As I am writing the rather lengthy article “Justice Means Just Us. Not You!” in summation of the EAR-ONS journey, I’m glad to be concentrating on my other cases and, most of all, relieved that my investigation into those cases is not so public. To some extent my Zodiac Killer investigation was hindered and delayed by my concentration on the Night Predator. Others like the Doodler were shelved, and I only slowly moved forward on NORCAL Rapist.
Before I publicly entered the fray with displaying my investigation on The Quester Files there was only a bare bones site with a few photos and a timeline of attacks, and then J.J. McGregor’s blog under Google sites. Only McGregor’s showed some on scene examination. I set about to find every crime scene, but most importantly to uncover how the ultimate stalker had prowled the neighborhoods. My photography concentrated on this aspect. There was no real photography before this on the subject, nor anything to place in context the crime scenes and the neighborhoods.
I think I am satisfied the most that I inspired a local Sacramentan Bill Harticon to venture out and start photographing the EAR-ONS sites as well (and others!), including the surrounding terrain. My photo essays had also inspired Wesley Dellinger, who had carefully looked into the crime scenes of the Colonial Parkway Murders, to brilliantly photograph the hitherto unseen crime scenes for use in my preliminary analysis of those cases on Q Files.
Hopefully, this will become the standard of presentation by any real life investigator when displaying the results of their investigation on the web. The web can be used to assist in such crimes, as Q Files has done. A book is very limited. It is for the summation of a subject, for presenting the final form. But for a work in progress, especially one as monumental as the case of the Night Predator, a case that had essentially become forgotten to history, a website was necessary. I made that clear from the beginning of my presentation: no book is capable of putting in context the broad scope of this villain’s evil work.
Q Files made the case internationally famous. It did so by underscoring the context of the crimes. Context is everything. I am very proud of this contribution. It is the payoff of years of work.

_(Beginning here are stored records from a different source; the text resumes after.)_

(** X12. A Ping frame between the two fragments of a binary message is
    answered where it stands and leaves the message alone: the session is
    notified of the first fragment, the Pong header and the echoed payload are
    written, then the session is notified of the last fragment and of the
    message made of the two fragments' payloads. *)
Theorem ping_between_fragments (self : ProtocolWebSocket) (s : Socket)
    (key1 key2 key3 payload1 ping payload2 : list Z) :
  protocol_ok self -> sock_inv s -> websocket_phase s = WebSocketPhaseHeaders ->
  io_pending s = [] -> websocket_continue_opcode s = 0 ->
  length key1 = 4%nat -> length key2 = 4%nat -> length key3 = 4%nat ->
  size payload1 < 126 \/ size payload1 <= m_websockets_max_size self ->
  size ping <= 125 ->
  size payload2 < 126 \/ size payload2 <= m_websockets_max_size self ->
  exists r,
    readyRead self
      (receive (client_frame false OpCodeBinary key1 payload1
                ++ client_frame true OpCodePing key2 ping
                ++ client_frame true OpCodeContinue key3 payload2) s) = Some r
    /\ trace r = trace s ++
         [WebSocketBinaryFrame payload1 false;
          IoWrite (createWebsocketHeader OpCodePong (size ping)); IoWrite ping;
          WebSocketBinaryFrame payload2 true;
          WebSocketBinaryMessage (payload1 ++ payload2)]
    /\ websocket_message r = [] /\ websocket_payload r = []
    /\ websocket_continue_opcode r = 0
    /\ websocket_phase r = WebSocketPhaseHeaders /\ websocket_need r = 2
    /\ closed r = closed s /\ io_pending r = [].
Proof.
  intros Hok Hinv Hphase Hpending Hcont Hk1 Hk2 Hk3 Hfit1 Hping Hfit2.
  pose proof (size_nonneg payload1) as Hp1. pose proof (size_nonneg payload2) as Hp2.
  pose proof (size_nonneg ping) as Hp3.
  set (f3 := client_frame true OpCodeContinue key3 payload2).
  set (f2 := client_frame true OpCodePing key2 ping ++ f3).
  set (s0 := receive (client_frame false OpCodeBinary key1 payload1 ++ f2) s).
  assert (Hinv0 : sock_inv s0) by exact Hinv.
  assert (Hpend0 : io_pending s0 = client_frame false OpCodeBinary key1 payload1 ++ f2).
  { unfold s0, receive. sock_simpl. now rewrite Hpending. }
  (* the first fragment *)
  set (s1 := emit (WebSocketBinaryFrame payload1 false)
               (set_message payload1
                  (set_phase WebSocketPhaseHeaders
                     (set_need 2
                        (set_payload payload1
                           (set_mask (load_le 4 key1)
                              (set_payload_size (size payload1)
                                 (set_io_pending f2
                                    (set_continue_opcode OpCodeBinary
                                       (set_start_of_frame 0
                                          (set_message [] (set_finn_opcode 0x02 s0)))))))))))).
  assert (Hd1 : frame_complete self (frame_received OpCodeBinary key1 payload1 f2 s0)
                = (true, s1)).
  { unfold frame_received.
    change (begin_frame OpCodeBinary s0)
      with (set_continue_opcode OpCodeBinary
              (set_start_of_frame 0 (set_message [] (set_finn_opcode 0x02 s0)))).
    rewrite frame_complete_binary by reflexivity.
    rewrite send_binary_fragment by reflexivity. reflexivity. }
  assert (Hinv1 : sock_inv s1) by (split; [exact (proj1 Hinv) | reflexivity]).
  (* the ping *)
  set (s2 := send_pong
               (set_phase WebSocketPhaseHeaders
                  (set_need 2
                     (set_payload ping
                        (set_mask (load_le 4 key2)
                           (set_payload_size (size ping)
                              (set_io_pending f3 (set_finn_opcode 0x89 s1)))))))
               ping).
  assert (Hd2 : frame_complete self (frame_received (0x80 + OpCodePing) key2 ping f3 s1)
                = (true, s2)).
  { unfold frame_received.
    change (begin_frame (0x80 + OpCodePing) s1) with (set_finn_opcode 0x89 s1).
    rewrite frame_complete_ping by reflexivity. sock_simpl.
    rewrite left_all by lia. reflexivity. }
  assert (Hinv2 : sock_inv s2) by (split; [exact (proj1 Hinv) | reflexivity]).
  (* the last fragment *)
  set (s3 := set_phase WebSocketPhaseHeaders
               (set_need 2
                  (set_payload payload2
                     (set_mask (load_le 4 key3)
                        (set_payload_size (size payload2)
                           (set_io_pending [] (set_finn_opcode 0x80 s2))))))).
  assert (Hd3 : frame_complete self (frame_received (0x80 + OpCodeContinue) key3 payload2 [] s2)
                = (true, send_binary s3 false)).
  { unfold frame_received.
    change (begin_frame (0x80 + OpCodeContinue) s2) with (set_finn_opcode 0x80 s2).
    rewrite frame_complete_continue_binary by reflexivity. reflexivity. }
  exists (send_binary s3 false). split.
  - apply (readyRead_runs self s0 _ Hok Hinv0).
    rewrite (runs_client_frame self s0 _ false OpCodeBinary key1 payload1 f2 Hok Hinv0 Hphase
               Hpend0 ltac:(unfold OpCodeBinary; lia) Hk1 Hfit1).
    2: { change (websocket_continue_opcode s0) with (websocket_continue_opcode s).
         rewrite Hcont. apply data_header_accepted; [auto | apply length_field_range; lia]. }
    rewrite Hd1. cbn [fst snd]. rewrite orb_true_r.
    replace (size f2) with (size (io_pending s1)) by reflexivity.
    rewrite (runs_client_frame self s1 _ true OpCodePing key2 ping f3 Hok Hinv1
               eq_refl eq_refl ltac:(unfold OpCodePing; lia) Hk2 ltac:(left; lia)).
    2: { rewrite length_field_small by lia. apply control_header_accepted; [auto | lia]. }
    rewrite Hd2. cbn [fst snd]. rewrite orb_true_r.
    replace (size f3) with (size (io_pending s2)) by reflexivity.
    rewrite (runs_client_frame self s2 _ true OpCodeContinue key3 payload2 [] Hok Hinv2
               eq_refl ltac:(symmetry; apply app_nil_r)
               ltac:(unfold OpCodeContinue; lia) Hk3 Hfit2).
    2: { apply continue_header_accepted; [auto | apply length_field_range; lia]. }
    rewrite Hd3. cbn [fst snd]. rewrite orb_true_r. now apply runs_nothing.
  - rewrite send_binary_final by (reflexivity || discriminate).
    unfold s3, s2, send_pong, s1, s0. sock_simpl. rewrite <- !app_assoc. repeat split.
Qed.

I had come off a background of real life adventure, chasing some of the most famous and sometimes strangest world mysteries, recorded by and inspiring network documentaries. With the backing of NBC and SY FY, my book on Flight 19 (They Flew into Oblivion) inspired a Resolution in Congress urged by Podesta-Mattoon lobbyists and sponsored by congressman E. Clay Shaw. My work met with an ovation in the Gold Room at the announcement that the resolution had passed 420-2 in the House. Larry Landsman, the Special Project’s Director, and Jon Schneider, NBC News Production producer, stood by and I was on the big screen.
Another one of my books was presently under option to Tom Cruise and Paula Wagner at Paramount Studios, and more documentary productions were banging on my door. It was a productive world of real life, professional people.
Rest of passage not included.